Colouring Cities Research Programme


The Colouring Cities Research Programme (CCRP) develops open code for open, reproducible platforms that collect, verify and visualise data on national building stocks.

View the Project on GitHub

CCRP Global Map


The Colouring Cities Research Programme (CCRP) designs and tests open-source tools that facilitate knowledge and data sharing on national building stocks. The CCRP is run by the Alan Turing Institute, the UK’s National Institute of Data Science and Artificial Intelligence.

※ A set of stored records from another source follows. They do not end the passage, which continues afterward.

(** * OAuthTokenManager: token store, authorization flow and orchestrator

    A shallow embedding of [OAuthTokenManager.ts] and the properties its
    specification states about it.

    Conventions of the embedding.
    - JavaScript numbers that the code uses as counts of seconds, hours and
      epoch milliseconds are integers ([Z]).
    - A JavaScript value that the code inspects dynamically (credentials, the
      result of [JSON.parse]) is a [JSValue]; a token is the record its
      TypeScript interface declares.
    - The text of a file or of an HTTP body is kept up to [JSON.parse]: either
      text that [JSON.parse] rejects, or the text of a JSON value.
    - Code that reads the clock, the file system, the network or the local
      listener is a computation [M A] over a [World]; a computation returns
      or throws. [await] is sequencing: the code is single threaded. *)

From stdpp Require Import base option gmap strings list.
From Stdlib Require Import ZArith Lia.

Local Open Scope string_scope.
Local Open Scope Z_scope.

(** ** JavaScript values *)

#[warnings="-register-all"]
Inductive JSValue : Type :=
| JUndefined
| JNull
| JBool (b : bool)
| JNum (n : Z)
| JStr (s : string)
| JArr (xs : list JSValue)
| JObj (props : list (string * JSValue)).

Inductive JSError : Type :=
| TypeError (msg : string)
| SyntaxError
| SystemError (code : string)
| Error (msg : string).

Inductive Outcome (A : Type) : Type :=
| Return (a : A)
| Throw (e : JSError).
Arguments Return {A} a.
Arguments Throw {A} e.

Module JS.

(** [if (v)], [!v], [a || b], [a && b] test this. *)
Definition truthy (v : JSValue) : bool :=
  match v with
  | JUndefined | JNull => false
  | JBool b => b
  | JNum n => negb (n =? 0)
  | JStr s => negb (String.eqb s EmptyString)
  | JArr _ | JObj _ => true
  end.

Definition truthy_num (x : option Z) : bool :=
  match x with Some n => negb (n =? 0) | None => false end.

Definition truthy_str (x : option string) : bool :=
  match x with Some s => negb (String.eqb s EmptyString) | None => false end.

(** [x || d] on an optional number. *)
Definition or_num (x : option Z) (d : Z) : Z :=
  match x with Some n => if n =? 0 then d else n | None => d end.

(** [x || d] on an optional string. *)
Definition or_str (x : option string) (d : string) : string :=
  match x with Some s => if String.eqb s EmptyString then d else s | None => d end.

Fixpoint assoc (k : string) (ps : list (string * JSValue)) : option JSValue :=
  match ps with
  | [] => None
  | (k', v) :: ps' => if String.eqb k k' then Some v else assoc k ps'
  end.

(** [v.k] and [v[k]] for a property name [k]. Reading a property of
    [undefined] or [null] throws; a primitive or an array has none of the
    names the code itself asks for. An index of an array or a string, and a
    name from a prototype, are not followed: properties that depend on them
    say so. *)
Definition get (v : JSValue) (k : string) : Outcome JSValue :=
  match v with
  | JUndefined | JNull =>
      Throw (TypeError ("Cannot read properties of undefined or null: " +:+ k))
  | JObj ps => Return (default JUndefined (assoc k ps))
  | _ => Return JUndefined
  end.

(** [v[0]]. *)
Definition first (v : JSValue) : Outcome JSValue :=
  match v with
  | JUndefined | JNull => Throw (TypeError "Cannot read properties of undefined or null: 0")
  | JArr xs => Return (default JUndefined (head xs))
  | JObj ps => Return (default JUndefined (assoc "0" ps))
  | JStr (String c _) => Return (JStr (String c EmptyString))
  | _ => Return JUndefined
  end.

(** [k in v]; the right operand must be an object. Own properties of a
    plain object: see [Object_prototype] for the names it inherits. *)
Definition has (k : string) (v : JSValue) : Outcome bool :=
  match v with
  | JObj ps => Return (bool_decide (is_Some (assoc k ps)))
  | JArr _ => Return false
  | _ => Throw (TypeError "Cannot use 'in' operator in a non-object")
  end.

End JS.

(** ** Text, files, HTTP *)

(** Text up to [JSON.parse]. *)
Inductive Text : Type :=
| Garbage (raw : string)      (* JSON.parse throws SyntaxError on it *)
| JsonText (v : JSValue).     (* JSON.parse reads v; JSON.stringify v writes it *)

Inductive File : Type :=
| Unreadable                  (* exists; reading it fails *)
| Readable (t : Text).

Record Request := mkRequest {
  req_url : JSValue;
  req_method : string;
  req_content_type : string;
  req_body : list (string * JSValue)    (* querystring.stringify of these pairs *)
}.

The Turing’s purpose is to make great leaps in data science and artificial intelligence (AI) research to change the world for the better.

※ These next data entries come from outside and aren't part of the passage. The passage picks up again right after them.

(* ===== verification/GoSort.v ===== *)
(** * sort.Slice

    Up to twelve elements sort.Slice is an insertion sort, whatever [less] is. Above
    that only its contract is used: it leaves a permutation of [s] in which no
    element is less than one before it when [less] is a strict weak order on the
    elements; when [less] moreover tells all of them apart the result is unique, so
    merge sort computes Go's. *)
From S2P Require Import Prelude.

Section sort_slice.
Context {A : Type} (less : A -> A -> bool).

Definition not_after (x y : A) : Prop := less y x = false.
#[export] Instance not_after_dec : RelDecision not_after.
Proof. intros x y. unfold not_after. apply _. Defined.

(** insertionSortLessFunc: the sorted part, its last element first. *)
Fixpoint sift (x : A) (sorted : list A) : list A :=
  match sorted with
  | [] => [x]
  | y :: sorted => if less x y then y :: sift x sorted else x :: y :: sorted
  end.
Definition insertion_sort (l : list A) : list A := reverse (foldl (fun sorted x => sift x sorted) [] l).

Definition sort_Slice (l : list A) : list A :=
  if (length l <=? 12)%nat then insertion_sort l else merge_sort not_after l.

Lemma sift_perm x l : sift x l ≡ₚ x :: l.
Proof. induction l as [| y l IH]; cbn; [done |]. destruct (less x y); [by rewrite IH, Permutation_swap | done]. Qed.

Lemma insertion_sort_perm l : insertion_sort l ≡ₚ l.
Proof.
  unfold insertion_sort. rewrite reverse_Permutation.
  assert (forall acc, foldl (fun sorted x => sift x sorted) acc l ≡ₚ l ++ acc) as H; [| by rewrite H, app_nil_r].
  induction l as [| x l IH]; intros acc; cbn; [done |]. by rewrite IH, sift_perm, <- Permutation_middle.
Qed.

Lemma sort_Slice_perm l : sort_Slice l ≡ₚ l.
Proof. unfold sort_Slice. destruct (_ <=? _)%nat; [apply insertion_sort_perm | apply merge_sort_Permutation]. Qed.

Lemma Sorted_Strongly (R : relation A) l :
  (forall x y z, x ∈ l -> y ∈ l -> z ∈ l -> R x y -> R y z -> R x z) ->
  Sorted R l -> StronglySorted R l.
Proof.
  induction l as [| x l IH]; intros Ht Hs; [constructor |].
  apply Sorted_inv in Hs as [Hs Hx]. assert (StronglySorted R l) as Hl.
  { apply IH; [| done]. intros a b c Ha Hb Hc. apply Ht; by right. }
  constructor; [done |]. destruct Hx as [| y l Hxy]; [constructor |].
  constructor; [done |]. apply StronglySorted_inv in Hl as [_ Hy].
  rewrite Forall_forall in *. intros z Hz. apply (Ht x y z); [set_solver .. | done | auto].
Qed.

(** [less] is a strict weak order on the elements of [l]. *)
Definition weak_order_on (l : list A) : Prop :=
  forall x y z, x ∈ l -> y ∈ l -> z ∈ l -> not_after x y -> not_after y z -> not_after x z.
(** and it tells its elements apart *)
Definition separates (l : list A) : Prop :=
  forall x y, x ∈ l -> y ∈ l -> not_after x y -> not_after y x -> x = y.

Lemma weak_order_perm l k : l ≡ₚ k -> weak_order_on l -> weak_order_on k.
Proof. intros Hp Hw x y z. rewrite <- Hp. apply Hw. Qed.
Lemma separates_perm l k : l ≡ₚ k -> separates l -> separates k.
Proof. intros Hp Hs x y. rewrite <- Hp. apply Hs. Qed.

Hypothesis less_asym : forall x y, less x y = true -> less y x = false.

Lemma not_after_total : Total not_after.
Proof.
  intros x y. unfold not_after. destruct (less y x) eqn:E; [right; by apply less_asym | by left].
Qed.

(** Sifting keeps the sorted part sorted, whose elements come in descending order. *)
Lemma sift_sorted x l :
  weak_order_on (x :: l) -> StronglySorted (flip not_after) l -> StronglySorted (flip not_after) (sift x l).
Proof.
  induction l as [| y l IH]; intros Hw Hs; cbn [sift]; [by repeat constructor |].
  pose proof (StronglySorted_inv Hs) as [Hl Hy]. destruct (less x y) eqn:E.
  - constructor.
    + apply IH; [| done]. intros a b c Ha Hb Hc. apply Hw; set_solver.
    + rewrite sift_perm. constructor; [by apply less_asym | done].
  - constructor; [done |]. constructor; [done |]. rewrite Forall_forall in *.
    intros z Hz. apply (Hw z y x); [set_solver .. | exact (Hy z Hz) | exact E].
Qed.

Lemma StronglySorted_reverse (R : relation A) l : StronglySorted (flip R) l -> StronglySorted R (reverse l).
Proof.
  induction l as [| x l IH]; intros Hs; [constructor |]. apply StronglySorted_inv in Hs as [Hs Hx].
  rewrite reverse_cons. apply StronglySorted_app_2; [| by apply IH | by repeat constructor].
  intros y z. rewrite elem_of_reverse, list_elem_of_singleton. intros Hy ->.
  rewrite Forall_forall in Hx. by apply Hx.
Qed.

Lemma insertion_sort_sorted l : weak_order_on l -> StronglySorted not_after (insertion_sort l).
Proof.
  intros Hw. apply StronglySorted_reverse.
  assert (forall acc, weak_order_on (l ++ acc) -> StronglySorted (flip not_after) acc ->
    StronglySorted (flip not_after) (foldl (fun sorted x => sift x sorted) acc l)) as H.
  { clear Hw. induction l as [| x l IH]; intros acc Hw Hs; cbn; [done |]. apply IH.
    - eapply weak_order_perm; [| exact Hw]. by rewrite sift_perm, <- Permutation_middle.
    - apply sift_sorted; [| done]. intros a b c Ha Hb Hc. apply Hw; set_solver. }
  apply H; [by rewrite app_nil_r | constructor].
Qed.

Lemma sort_Slice_sorted l : weak_order_on l -> StronglySorted not_after (sort_Slice l).
Proof.
  intros Hw. unfold sort_Slice. destruct (_ <=? _)%nat; [by apply insertion_sort_sorted |].
  apply Sorted_Strongly.
  - intros x y z. rewrite !merge_sort_Permutation. apply Hw.
  - pose proof not_after_total. apply Sorted_merge_sort; apply _.
Qed.

(** Whatever sorts [l] by a separating order gives what merge sort gives. *)
Lemma sort_Slice_unique l k :
  weak_order_on l -> separates l -> k ≡ₚ l -> StronglySorted not_after k -> k = sort_Slice l.
Proof.
  intros Hw Hs Hp Hk. eapply (StronglySorted_unique_strong not_after).
  - intros x y Hx Hy. rewrite Hp in Hx. rewrite sort_Slice_perm in Hy. by apply Hs.
  - done.
  - by apply sort_Slice_sorted.
  - by rewrite sort_Slice_perm.
Qed.

Lemma sort_Slice_proper l k :
  weak_order_on l -> separates l -> l ≡ₚ k -> sort_Slice l = sort_Slice k.
Proof.
  intros Hw Hs Hp. apply sort_Slice_unique.
  - by eapply weak_order_perm.
  - by eapply separates_perm.
  - by rewrite sort_Slice_perm.
  - by apply sort_Slice_sorted.
Qed.
End sort_slice.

Alan Turing argued that “the isolated individual does not develop any intellectual power …The search for new techniques must be regarded as carried out by the human community as a whole, rather than by individuals”. The CCRP programme brings together knowledge from across countries, held within communities, academia, industry, government and the third sector, and within science and technology, the humanities and the arts, to help solve complex urban problems. It does this by facilitating the co-creation of open data platforms that map data, at building level, on the composition, performance, and dynamic behaviour of building stocks.

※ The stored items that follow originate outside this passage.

(** One step of the generator, as a relation between the two states: the pair
    (timestamp, sequence) grows lexicographically and the clock is consumed. *)
Lemma Generate_inv s clock id s' r :
  wf s -> clock_ok clock -> Generate s clock = Some (id, s', r) ->
  wf s' /\ clock_ok r /\ nodeID s' = nodeID s /\
  id = pack (lastTimestamp s') (nodeID s') (sequence s') /\
  (lastTimestamp s < lastTimestamp s' \/
   lastTimestamp s = lastTimestamp s' /\ sequence s < sequence s').
Proof.
  intros (Ht & Hq & Hn) Hc. unfold Generate.
  destruct clock as [| now rest0]; [done |]. apply Forall_cons in Hc as [Hnow Hrest0].
  destruct (if now <? lastTimestamp s then _ else _) as [[current rest] |] eqn:E1; [| done].
  assert (lastTimestamp s <= current /\ 0 <= current < 2 ^ 41 /\ clock_ok rest) as (Hle & Hcur & Hok).
  { destruct (Z.ltb_spec now (lastTimestamp s)); [| simplify_eq; split_and!; (done || lia)].
    apply wait_past_Some in E1 as (? & Hin & ?).
    pose proof (clock_ok_elem _ _ Hrest0 Hin). split_and!; [lia.. | eauto using clock_ok_suffix]. }
  simpl. destruct (Z.eqb_spec current (lastTimestamp s)) as [-> | Hne]; simpl.
  2: { intros [= <- <- <-]. simpl. unfold wf. simpl. repeat split; try done; lia. }
  pose proof (next_seq_range _ Hq) as [Hr1 Hr2].
  destruct (Z.eqb_spec (Z.land (sequence s + 1) 0xFFF) 0) as [Hz | Hz]; simpl.
  - destruct (wait_past _ rest) as [[c r'] |] eqn:E2; simpl; [| done].
    apply wait_past_Some in E2 as (? & Hin & ?).
    pose proof (clock_ok_elem _ _ Hok Hin).
    intros [= <- <- <-]. unfold wf. simpl. rewrite Hz.
    repeat split; eauto using clock_ok_suffix; lia.
  - intros [= <- <- <-]. unfold wf. simpl. rewrite Hr2 by done.
    repeat split; try done; lia.
Qed.

Lemma packed_lex t1 q1 t2 q2 node :
  0 <= q1 < 4096 -> 0 <= q2 < 4096 -> 0 <= node < 1024 ->
  t1 < t2 \/ t1 = t2 /\ q1 < q2 -> packed t1 node q1 < packed t2 node q2.
Proof. unfold packed. intros. nia. Qed.

Definition last_id (s : Snowflake) : Z := pack (lastTimestamp s) (nodeID s) (sequence s).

Colouring Cities platforms are designed to:

The CCRP is a branded research programme that enables international academic institutions involved in building stock research, and research software engineering, to pool knowledge, and co-develop and test open-source code for Colouring Cities platforms. Over 45 academics currently collaborate on the project across nine countries. Each CCRP platform is managed by academic partners at country level, and each follows an agreed set of protocols drafted by the Alan Turing Institute. Academic partners coordinate research funding at national level and oversee collaborative maintenance frameworks- as pioneered by the open data movement-to facilitate stakeholder engagement in adding, updating and verifying data. CCRP core code, and additional country specific code, are released under a GNU General Public License via GitHub. CCRP building attribute datasets are released via individual international platforms under an Open Data Commons Open Database License. The CCRP Open Manual is being developed under an MIT License.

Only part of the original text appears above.